Chapitre 5 : Procès

107 18 3
                                    

- Tiens le chef de la résistance Nodéris chez moi, c'est un honneur, prononce-t-il un faux sourire aux lèvres.

Mes yeux s'écarquillent. Comment est-ce possible ? Est-ce que ce voyage d'affaire était orchestré pour nous surprendre ? Est-ce qu'il savait déjà depuis plusieurs jours ?

Mes pensées s'arrêtent quand une nouvelle idée me vient : et si c'était la notification de ma grossesse ?

- Embarquez-le, poursuit Harry en s'adressant à ses deux hommes.

Je suis paralysée. Ils avancent vers nous, plaque Félix au sol et mon géniteur s'accroupit à côtés de lui pour lui prononcer à l'oreille ces mots :

- C'est marrant hein ? Je me demandais comment j'allais réagir en te voyant ici. Mais en fait ça va. Emmenez-le.

Les gardes emmènent Félix et moi, je suis toujours immobilisée. Stupéfaite de peur, de douleur. Je ne sais même pas. Je sais juste que bouger m'est impossible et plus que tout, que bouger ne servirait à rien. Félix et moi sommes en train d'assumer les conséquences de nos actes.

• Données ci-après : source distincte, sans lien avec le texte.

(* ===== verification/ProxyInv.v ===== *)
(** * The RPC proxy: the invariant of its connections *)

From S2P Require Import Prelude PyText Tracker Proxy.

(** ** The invariant *)

(** The two ends of a pair: a server and a client with the same match key. *)
Definition partners (h g : handler) : Prop :=
  ∃ k rh rg, h_match h = Some k ∧ h_match g = Some k ∧ i_key (h_parser h) = Some rh ∧ i_key (h_parser g) = Some rg ∧
    startswith rh "server:" = negb (startswith rg "server:").

(** [x] is a connection that is about to be closed. *)
Record inv (x : option nat) (w : proxy) : Prop := {
  inv_nodup s : NoDup (od_keys (pool s w));
  inv_disjoint k : k ∈ od_keys (pool true w) → k ∉ od_keys (pool false w);
  inv_pool s k id : od_get (pool s w) k = Some id → ∃ h rk, p_handlers w !! id = Some h ∧ h_match h = Some k ∧
    i_key (h_parser h) = Some rk ∧ startswith rk "server:" = s ∧ h_forward h = None ∧
    (k_open (h_socket h) = false → i_magic (h_parser h) ≠ Some RPC_MAGIC) ∧
    ∀ a g, p_handlers w !! a = Some g → h_forward g ≠ Some id;
  inv_link a h f : p_handlers w !! a = Some h → h_forward h = Some f → f ≠ a ∧ ∃ g, p_handlers w !! f = Some g ∧
    partners h g ∧ (h_forward g = Some a ∨ k_open (h_socket g) = false ∨ x = Some f);
  inv_unique a b h g f : p_handlers w !! a = Some h → p_handlers w !! b = Some g →
    h_forward h = Some f → h_forward g = Some f → a = b;
  inv_fresh a h : p_handlers w !! a = Some h → i_key (h_parser h) = None →
    h_match h = None ∧ h_forward h = None ∧ ∀ b g, p_handlers w !! b = Some g → h_forward g ≠ Some a;
  inv_parse a h : p_handlers w !! a = Some h → i_key (h_parser h) ≠ None →
    i_magic (h_parser h) ≠ None ∧ i_length (h_parser h) ≠ None;
  inv_done a h : p_handlers w !! a = Some h → h_done h = true → k_open (h_socket h) = false
}.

Harry s'approche de moi, sa longue veste en cuir orange aussi immonde que lui. Je recule, lève les mains en signe d'abandon. Il m'effraie.

Soudainement il me gifle.

J'ai les mains qui tremblent mais il y place tout de même son cellulaire.

« Félicitations ! Vous êtes enceinte ». C'est ce qu'il y a inscrit dessus. Je viens de conduire Felix droit à la mort, parce que j'ai oublié cette foutue notification.

Harry attrape mon cou.

- Alors maintenant tu vas m'écouter attentivement. Cet enfant c'est le mien t'as compris ? Tu ne vas humilier personne ici, ni ma famille, ni moi.

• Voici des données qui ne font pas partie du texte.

(** [send_data] on an open connection that works. *)
Lemma send_data_ok id message w h : inv None w → p_handlers w !! id = Some h → k_open (h_socket h) = true →
  k_broken (h_socket h) = false →
  ∃ w' h', send_data id message w = (Ret tt, w') ∧ p_handlers w' !! id = Some h' ∧
    k_sent (h_socket h) `prefix_of` k_sent (h_socket h') ∧
    k_sent (h_socket h') ++ concat (k_pending (h_socket h')) =
      k_sent (h_socket h) ++ concat (k_pending (h_socket h)) ++ message.
Proof.
  intros Hi Hh Ho Hb. unfold send_data, sbind at 1. rewrite (get_run _ _ _ Hh), Ho. cbn [negb]. unfold sbind.
  destruct (fine_socket id (enqueue message) (λ _, eq_refl) w Hi) as [Hi1 _].
  rewrite (upd_run _ _ _ _ Hh) in Hi1 |- *. simpl in Hi1. set (w1 := set_handler _ _ w) in *.
  assert (p_handlers w1 !! id = Some (with_socket (enqueue message) h)) as Hh1 by (unfold w1; by rewrite lookup_set, decide_True).
  destruct (update_write_ok id w1 _ Hi1 Hh1 Ho Hb) as (w' & h' & -> & Hh' & Es & Ep & _). exists w', h'.
  split_and!; try done; rewrite Es; simpl.
  - by eexists.
  - rewrite Ep. simpl. rewrite concat_app. cbn [concat]. by rewrite app_nil_r, <-app_assoc, take_drop.
Qed.

(** C14: In every state of the proxy no key waits on both sides; a connection that waits is not linked
    to anybody, waits on the side its own key names, and is open unless its magic was wrong; a link joins two
    different connections with the same match key and opposite sides, goes both ways unless the other end
    is closed, and no two connections link to the same one. *)
Theorem proxy_matching w : reachable w →
  (∀ k, k ∈ od_keys (server_pool w) → k ∉ od_keys (client_pool w)) ∧
  (∀ s k id, od_get (pool s w) k = Some id → ∃ h rk, p_handlers w !! id = Some h ∧ h_match h = Some k ∧
    i_key (h_parser h) = Some rk ∧ startswith rk "server:" = s ∧ h_forward h = None ∧
    (k_open (h_socket h) = false → i_magic (h_parser h) ≠ Some RPC_MAGIC) ∧
    ∀ a g, p_handlers w !! a = Some g → h_forward g ≠ Some id) ∧
  (∀ a h f, p_handlers w !! a = Some h → h_forward h = Some f → f ≠ a ∧ ∃ g, p_handlers w !! f = Some g ∧
    partners h g ∧ (h_forward g = Some a ∨ k_open (h_socket g) = false)) ∧
  (∀ a b h g f, p_handlers w !! a = Some h → p_handlers w !! b = Some g →
    h_forward h = Some f → h_forward g = Some f → a = b).
Proof.
  intros Hr. pose proof (reachable_inv w Hr) as Hi. split; [apply Hi|]. split; [apply Hi|]. split; [|apply Hi].
  intros a h f Ha Hf. destruct (inv_link _ _ Hi a h f Ha Hf) as (? & g & ? & ? & [?|[?|[=]]]); split; try done;
    exists g; auto.
Qed.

Il me regarde ses yeux emplis de colères. Il m'immobilise par la terreur, et par sa main m'étranglant juste assez pour avoir mal sans arrêter de respirer.

- Tu vas rester ici jusqu'à nouvel ordre pendant que ton amant se fera exécuter. Et on formera la plus belle famille de Sudéris. Est-ce que j'ai été clair ?

Je ne réponds rien.

- Est-ce que j'ai été clair ?! hurle-t-il.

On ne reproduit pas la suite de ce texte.